Imagine that you are able to travel to Iguazu Falls, South America, to see one of the wonders of our world. You sit in that life raft moving upstream to feel the heat from the water as it crushes the rocks below, and you feel the mist on your face. You see the majesty and hear the screams and breadth of excitement of those around you, while you listen to the deafening sounds created by this waterfall. Now imagine you are required to report on this same experience through a video or some form of technology that the world has convinced us is the best and far cheaper substitute. This is our electronic medical record. A tool we are forced to use, and while it has a purpose, it is a sterile tool that fails to provide information that will give clues to awaken the sixth sense. It is a checklist that could allow for completion of a task—like how to fix a leaky faucet.
How then do we accomplish walking the fine line of working with nonphysicians and technology and yet delivering pinnacle care? The answer isn’t simple but it must include education and a commitment to the profession. We must make the public aware that we are one of the few professions that dedicate our lives to others by promoting health and advancing research. My colleagues, the pendulum has swung too far; it is time to take back our great profession through education of ourselves and the public. While technology may help the world connect, it has a limited role unless we first use our 6 senses to help our patients. We must not submit to a compassionless and callous approach that is the inevitable outcome of virtual medicine done with speed. We must maintain our dignity and let the public understand how many years of sacrifice has taken place to earn a sixth sense and not allow a third party to take it away. We are the only source of protection for our patients and we need each one of our senses to perform this task.

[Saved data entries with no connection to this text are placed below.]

(** X6. Taking tiles away never blocks a tile: a tile that is free among
    some active tiles is free among any part of them; so after
    [removeTile] of another tile a free, non-removed tile is still on the
    board, unchanged. *)
Theorem free_stays_free (b : Board) (u t : Tile) :
  flagsFresh (tiles b) → t ∈ tiles b → freeNow t → tid t ≠ tid u →
  t ∈ tiles (removeTile u b).1
  ∧ checkTileFree t (activeTilesOf (tiles (removeTile u b).1)) = true
  ∧ ∀ part, part ⊆ activeTilesOf (tiles b) → checkTileFree t part = true.
Proof.
  intros Hfresh Hin [Hact Hfree] Hne.
  assert (checkTileFree t (activeTilesOf (tiles b)) = true) as Hnow
    by (by rewrite <- Hfresh).
  assert (∀ part, part ⊆ activeTilesOf (tiles b) → checkTileFree t part = true) as Hmono.
  { intros part Hsub. by apply (checkTileFree_subseteq t part _ Hsub). }
  assert (activeTilesOf (markIf (tid u) <$> tiles b) ⊆ activeTilesOf (tiles b)) as Hsub.
  { rewrite markIf_active. intros x [_ ?]%list_elem_of_filter. done. }
  assert (t ∈ tiles (removeTile u b).1) as Hstill.
  { rewrite removeTile_tiles, updateFreeTiles_refresh.
    apply list_elem_of_fmap. exists t. split.
    - symmetry. apply refresh_fresh. intros _. rewrite Hfree. symmetry. by apply Hmono.
    - apply list_elem_of_fmap. exists t. split; [|done].
      unfold markIf. by rewrite decide_False. }
  split; [done|]. split; [|done].
  rewrite removeTile_tiles in Hstill |- *.
  by rewrite <- (updateFreeTiles_flagsFresh _ t Hstill Hact).
Qed.

Lemma freshScene_flagsFresh : flagsFresh (tiles (board freshScene)).
Proof. apply updateFreeTiles_flagsFresh. Qed.

Lemma free_stays_free_witness :
  tileAt 5 5 0 0 2 ∈ tiles (removeTile (tileAt 0 0 0 0 0) (board freshScene)).1.
Proof.
  apply (free_stays_free (board freshScene) (tileAt 0 0 0 0 0) (tileAt 5 5 0 0 2)).
  - apply freshScene_flagsFresh.
  - apply list_elem_of_In. vm_compute. do 5 right. by left.
  - by split.
  - cbn. lia.
Defined.

Lemma list_argmax (f : Tile → Z) (l : list Tile) :
  l ≠ [] → ∃ x, x ∈ l ∧ ∀ y, y ∈ l → (f y ≤ f x)%Z.
Proof.
  induction l as [|a l IH]; [done|]. intros _.
  destruct l as [|a' l'].
  { exists a. split; [by left|]. intros y ->%list_elem_of_singleton. lia. }
  destruct IH as (x & Hx & Hmax); [done|].
  destruct (decide (f x ≤ f a)%Z).
  - exists a. split; [by left|]. intros y [->|Hy]%elem_of_cons; [lia|].
    specialize (Hmax y Hy). lia.
  - exists x. split; [by right|]. intros y [->|Hy]%elem_of_cons; [lia|].
    by apply Hmax.
Qed.

Lemma some_active_tile_free (l : list Tile) :
  l ≠ [] → ∃ t, t ∈ l ∧ checkTileFree t l = true.
Proof.
  intros Hne.
  destruct (list_argmax (λ t, layer (tileData t)) l Hne) as (top & Htop & Hmax).
  set (sameRow := filter (λ o, layer (tileData o) = layer (tileData top)
                               ∧ row (tileData o) = row (tileData top)) l).
  assert (top ∈ sameRow) as Hin by (by apply list_elem_of_filter).
  destruct (list_argmax (λ t, (- col (tileData t))%Z) sameRow) as (m & Hm & Hmin).
  { intros Hnil. rewrite Hnil in Hin. by apply elem_of_nil in Hin. }
  apply list_elem_of_filter in Hm as [[Hml Hmr] Hm].
  exists m. split; [done|].
  rewrite checkTileFree_alt, andb_true_iff, orb_true_iff, !negb_true_iff. split.
  - apply not_true_is_false. intros (o & Ho%list_elem_of_In & Hc)%existsb_exists.
    unfold coversFromAbove in Hc. repeat case_decide; try done.
    specialize (Hmax o Ho). cbn in Hmax. lia.
  - left. apply not_true_is_false.
    intros (o & Ho%list_elem_of_In & Hb)%existsb_exists.
    apply bool_decide_eq_true in Hb as (_ & Hl & Hr & Hc).
    assert (o ∈ sameRow) as Hos.
    { apply list_elem_of_filter. split; [|done]. split; [congruence|lia]. }
    specialize (Hmin o Hos). cbn in Hmin. lia.
Qed.

(** X7. A board with fresh free flags that still has a tile has a free
    tile: some non-removed tile has nothing on a higher layer over it and an
    open left side. *)
Theorem board_has_free_tile (b : Board) :
  flagsFresh (tiles b) → 0 < getRemainingCount b →
  ∃ t, t ∈ getFreeTiles b ∧ t ∈ tiles b ∧ freeNow t
       ∧ checkTileFree t (activeTilesOf (tiles b)) = true.
Proof.
  intros Hfresh Hpos.
  destruct (some_active_tile_free (activeTilesOf (tiles b))) as (t & Hin & Hfree).
  { intros Hnil. unfold getRemainingCount in Hpos. rewrite Hnil in Hpos. cbn in Hpos. lia. }
  apply list_elem_of_filter in Hin as [Hact Hin].
  assert (isFree t = true) as Hflag by (by rewrite Hfresh).
  exists t. split_and!; try done.
  unfold getFreeTiles. by apply list_elem_of_filter.
Qed.

Lemma board_has_free_tile_witness :
  ∃ t, t ∈ getFreeTiles (board freshScene) ∧ t ∈ tiles (board freshScene) ∧ freeNow t
       ∧ checkTileFree t (activeTilesOf (tiles (board freshScene))) = true.
Proof.
  apply (board_has_free_tile (board freshScene)).
  - apply freshScene_flagsFresh.
  - vm_compute. lia.
Defined.

(** ** Board operations *)

Lemma markIf_removed i (ts : list Tile) :
  isRemoved <$> (markIf i <$> ts)
  = (λ t, if decide (tid t = i) then true else isRemoved t) <$> ts.
Proof.
  rewrite <- list_fmap_compose. apply list_fmap_ext. intros _ t _. cbn.
  unfold markIf. by destruct (decide (tid t = i)).
Qed.

Lemma markIf_data i (ts : list Tile) : tileData <$> (markIf i <$> ts) = tileData <$> ts.
Proof.
  rewrite <- list_fmap_compose. apply list_fmap_ext. intros _ t _. cbn.
  unfold markIf. by destruct (decide (tid t = i)).
Qed.
(** * automana: the rule pipeline and the HTML linkifier

    A shallow embedding of [rules] (gates, query mutators, the executor
    [exec], the helpers [fixUnlinkedURL], [splitTextNodes],
    [hasUnlinkedURL], [nodeHasUnlinkedURL], [timeBefore]) and of
    [client/section.go] (the lookups of sections by name), followed by the
    properties proved about them. *)

From Stdlib Require Import ZArith String Ascii List Lia Bool.
From stdpp Require Import base option list gmap strings.

Open Scope string_scope.

(** ** Part 1: golang.org/x/net/html nodes, as the helpers use them *)

Module Html.

(** [html.NodeType]. *)
Inductive NodeType : Type :=
| ErrorNode
| TextNode
| DocumentNode
| ElementNode
| CommentNode
| DoctypeNode
| RawNode.

Definition NodeType_eqb (a b : NodeType) : bool :=
  match a, b with
  | ErrorNode, ErrorNode | TextNode, TextNode | DocumentNode, DocumentNode
  | ElementNode, ElementNode | CommentNode, CommentNode
  | DoctypeNode, DoctypeNode | RawNode, RawNode => true
  | _, _ => false
  end.

(** [html.Attribute]. *)
Record Attribute : Type := mkAttribute {
  AttrNamespace : string;
  Key : string;
  Val : string
}.

(** [atom.A], the atom of the tag name [a]; the zero atom is [0]. *)
Definition atom_A : Z := 1.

Advancing research has been a cornerstone for the orthopedic surgeon. Position statements through meta-analyses and systematic reviews of the literature have recently been utilized with increasing frequency. Combining data of potentially flawed studies can often lead to erroneous conclusions and may stray away from best practices. Is this where we want evidence-based medicine to go? The end result is that decisions are made by insurance companies who rely on these flawed studies to force clinical decisions on the physician, as was most recently seen by the investigation of viscosupplementation for knee osteoarthritis.1
In a 2007 study published in JAMA (The Journal of the American Medical Association), only 62% of residents could appropriately interpret a P value.2 How can we expect young clinicians to evaluate, interpret, and apply the multitude of evidence in the literature to everyday practice? We must marry the use of best evidence with our expertise to make the most informed decision while managing the expectations of our patients. In order to achieve that balance, we must rely on our intuition, our sixth sense. There is too much patient individuality and complexity surrounding each individual’s situation for a one-size-fits-all approach and for wholesale reliance on research to address each unique situation.
If Nathan Davis in 1845 was able to convince the New York Medical Society to establish a nationwide professional association to assist in regulating the practice of medicine, then it is time for all of us to stand up and insist on a code of ethics that is unrelenting and uncompromising. Our wise leaders of the American Orthopaedic Association (AOA) who founded the formation of orthopedics in America knew guidelines were needed to “foster advances in the care of patients, improve the teaching of orthopaedic surgery in medical schools and formal orthopaedic training, and to promote orthopaedic surgery as a surgical discipline worldwide.”3 It is now our turn to renew the guidelines and encourage our leaders to help educate ourselves and patients as we work with technology and administrators, nurses and physician assistants to deliver pinnacle care. We must reform medical education and the practice of medicine so that technology is used as a companion but not a substitute for our 6 senses.
The next time a patient comes into the exam room, sit down, look the patient in the eye, listen, touch, console anxiety, make a human connection, and form a lasting relationship. By all means apologize to your patients as you fill out the electronic medical record and insurance forms. Discuss how we are in the same crisis together and ask for their help as they have come to you for yours.